### EXERCISE BRIEF:
What is the number of lines in the data that include the string "jelems"? Give it by itself.
╭─ AVAILABLE DATA
(** ** The order of the keys *)

Lemma key_ltb_spec a b : key_ltb a b = true <-> String.le a b /\ a <> b.
Proof.
  unfold key_ltb, String.le, String.leb. destruct (String.compare a b) eqn:E; split; try done.
  - intros [_ H]. by apply String.compare_eq_iff in E.
  - intros _. split; [done|]. intros ->.
    pose proof (String.compare_antisym b b) as Hb. by rewrite E in Hb.
  - by intros [H _].
Qed.

Lemma key_ltb_trans a b c : key_ltb a b = true -> key_ltb b c = true -> key_ltb a c = true.
Proof.
  rewrite !key_ltb_spec. intros [Hab Hn] [Hbc _]. split; [by etrans|].
  intros ->. apply Hn. by apply (anti_symm String.le).
Qed.

Lemma key_ltb_asym a b : key_ltb a b = true -> key_ltb b a = false.
Proof.
  rewrite key_ltb_spec. intros [Hab Hn]. apply not_true_iff_false. rewrite key_ltb_spec.
  intros [Hba _]. apply Hn. by apply (anti_symm String.le).
Qed.

Lemma key_ltb_total a b : a <> b -> key_ltb a b = false -> key_ltb b a = true.
Proof.
  intros Hn Hf. rewrite key_ltb_spec. split; [|done].
  destruct (total String.le a b) as [Hab|]; [|done]. exfalso.
  apply not_true_iff_false in Hf. apply Hf. by rewrite key_ltb_spec.
Qed.

(** ** The accessors on well-formed values *)

Lemma obj_insert_last acc k v :
  forallb (fun k' => key_ltb k' k) acc.*1 = true -> obj_insert k v acc = acc ++ [(k, v)].
Proof.
  induction acc as [|[k' v'] acc IH]; [done|]. cbn. intros H. apply andb_prop in H as [H1 H2].
  rewrite IH, (key_ltb_asym _ _ H1) by done. rewrite decide_False; [done|].
  apply key_ltb_spec in H1 as [_ H1]. by apply not_eq_sym.
Qed.

Lemma obj_insert_keys k v l ks :
  forallb (key_ltb ks) l.*1 = true -> key_ltb ks k = true ->
  forallb (key_ltb ks) (obj_insert k v l).*1 = true.
Proof.
  induction l as [|[k' v'] l IH]; cbn; intros H Hk; [by rewrite Hk|].
  apply andb_prop in H as [H1 H2].
  repeat case_decide; repeat case_match; cbn; rewrite ?Hk, ?H1, ?IH, ?H2 by done; done.
Qed.

Lemma obj_insert_sorted k v l : keys_sorted l.*1 = true -> keys_sorted (obj_insert k v l).*1 = true.
Proof.
  induction l as [|[k' v'] l IH]; [done|]. cbn. intros H. apply andb_prop in H as [H1 H2].
  destruct (decide (k = k')) as [->|Hn]; [cbn; by rewrite H1, H2|].
  destruct (key_ltb k k') eqn:Hk; cbn.
  - rewrite Hk, H1, H2, !andb_true_r. cbn. apply forallb_forall. intros x Hx.
    rewrite forallb_forall in H1. eauto using key_ltb_trans.
  - rewrite IH, obj_insert_keys by auto using key_ltb_total. done.
Qed.

Lemma obj_insert_values (P : json -> bool) k v l :
  P v = true -> forallb (fun e => P e.2) l = true ->
  forallb (fun e => P e.2) (obj_insert k v l) = true.
Proof.
  intros Hv. induction l as [|[k' v'] l IH]; cbn; intros H; [by rewrite Hv|].
  apply andb_prop in H as [H1 H2].
  repeat case_decide; repeat case_match; cbn; rewrite ?Hv, ?H1, ?H2, ?IH by done; done.
Qed.

Lemma obj_lookup_insert k v l : obj_lookup k (obj_insert k v l) = Some v.
Proof.
  induction l as [|[k' v'] l IH]; cbn; [by rewrite decide_True|].
  repeat case_decide; repeat case_match; cbn; rewrite ?decide_True, ?decide_False by done; done.
Qed.

Lemma obj_lookup_insert_ne k k' v l : k <> k' -> obj_lookup k (obj_insert k' v l) = obj_lookup k l.
Proof.
  intros Hn. induction l as [|[k2 v2] l IH]; cbn; [by rewrite decide_False|].
  destruct (decide (k' = k2)) as [->|]; cbn; [by rewrite !(decide_False (P := k = k2))|].
  destruct (key_ltb k' k2); cbn; [by rewrite (decide_False (P := k = k'))|].
  by rewrite IH.
Qed.

Lemma jset_wf j k v j' :
  jset j k v = Ok j' -> json_wf j = true -> json_wf v = true -> json_wf j' = true.
Proof.
  intros H Hj Hv. destruct j as [| | | | |l]; simplify_eq/=; [by rewrite Hv|].
  apply andb_prop in Hj as [H1 H2].
  rewrite obj_insert_sorted by done. by apply obj_insert_values.
Qed.

(** ** Building arrays *)

Lemma jpush_jarr l v : jpush (jarr l) v = Ok (jarr (l ++ [v])).
Proof. by destruct l. Qed.

(** A loop that pushes one value per element. *)
Lemma foldM_jpush {A} (f : A -> outcome json) xs : forall l,
  foldM (fun j x => v ← f x; jpush j v) (jarr l) xs
  = (vs ← outcome_mapM f xs; Ok (jarr (l ++ vs))).
Proof.
  induction xs as [|x xs IH]; intros l; cbn; [by rewrite app_nil_r|].
  destruct (f x) as [v| | |]; cbn; [|done..]. rewrite jpush_jarr. cbn. rewrite IH.
  destruct (outcome_mapM f xs); cbn; [by rewrite <- app_assoc|done..].
Qed.

Lemma jelems_jarr l : jelems (jarr l) = l.
Proof. by destruct l. Qed.
Lemma json_wf_jarr l : json_wf (jarr l) = forallb json_wf l.
Proof. by destruct l. Qed.
Lemma json_utf8_jarr l : json_utf8 (jarr l) = forallb json_utf8 l.
Proof. by destruct l. Qed.

(** ASCII text is well-formed UTF-8. *)
Lemma utf8_valid_ascii s :
  Forall (fun c => (code c <? 0x80) = true) (String.list_ascii_of_string s) ->
  utf8_valid [] s = true.
Proof.
  induction s as [|c s IH]; intros Hs; [done|]. cbn in *. apply Forall_cons in Hs as [Hc Hs].
  unfold utf8_follow. rewrite Hc. auto.
Qed.

Lemma obj_insert_twice k v w l : obj_insert k v (obj_insert k w l) = obj_insert k v l.
Proof.
  induction l as [|[k' v'] l IH]; cbn; [by rewrite decide_True|].
  destruct (decide (k = k')) as [->|Hn]; cbn; [by rewrite decide_True|].
  destruct (key_ltb k k') eqn:Hk; cbn; [by rewrite decide_True|].
  by rewrite decide_False, Hk, IH.
Qed.

Lemma jset_push_insert k vs v l :
  jset_push (JObj (obj_insert k (JArr vs) l)) k v = Ok (JObj (obj_insert k (JArr (vs ++ [v])) l)).
Proof. cbn. rewrite obj_lookup_insert. cbn. by rewrite obj_insert_twice. Qed.

(** A loop that pushes one string per element onto [j[k]]. *)
Lemma foldM_jset_push {A} (f : A -> outcome json) k l xs :
  obj_lookup k l = None ->
  foldM (fun j x => v ← f x; jset_push j k v) (JObj l) xs
  = (vs ← outcome_mapM f xs;
     Ok (JObj (match vs with [] => l | _ => obj_insert k (JArr vs) l end))).
Proof.
  intros Hk.
  assert (Hloop : forall ys vs,
    foldM (fun j x => v ← f x; jset_push j k v) (JObj (obj_insert k (JArr vs) l)) ys
    = (ws ← outcome_mapM f ys; Ok (JObj (obj_insert k (JArr (vs ++ ws)) l)))).
  { induction ys as [|y ys IH]; intros vs; cbn [foldM outcome_mapM].
    { cbn. by rewrite app_nil_r. }
    destruct (f y) as [v| | |]; cbn [mbind outcome_bind]; [|done..].
    rewrite jset_push_insert. cbn [mbind outcome_bind]. rewrite IH.
    destruct (outcome_mapM f ys); cbn; [by rewrite <- app_assoc|done..]. }
  destruct xs as [|x xs]; [done|]. cbn [foldM outcome_mapM].
  destruct (f x) as [v| | |]; cbn [mbind outcome_bind]; [|done..].
  cbn [jset_push]. rewrite Hk. cbn [default from_option jpush mbind outcome_bind].
  change (JArr [v]) with (JArr ([] ++ [v])). rewrite Hloop.
  by destruct (outcome_mapM f xs).
Qed.

(** Evaluates accessors on objects whose keys are literals. *)
Ltac jsimpl :=
  repeat first
    [ progress cbn [jat obj_lookup jget_int jget_u64 jget_string jget_bool jcontains jset obj_insert jelems
                    mbind outcome_bind fmap outcome_fmap foldM outcome_mapM]
    | rewrite decide_True by reflexivity
    | rewrite decide_False by discriminate ].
╰─
### EXERCISE OUTPUT:
2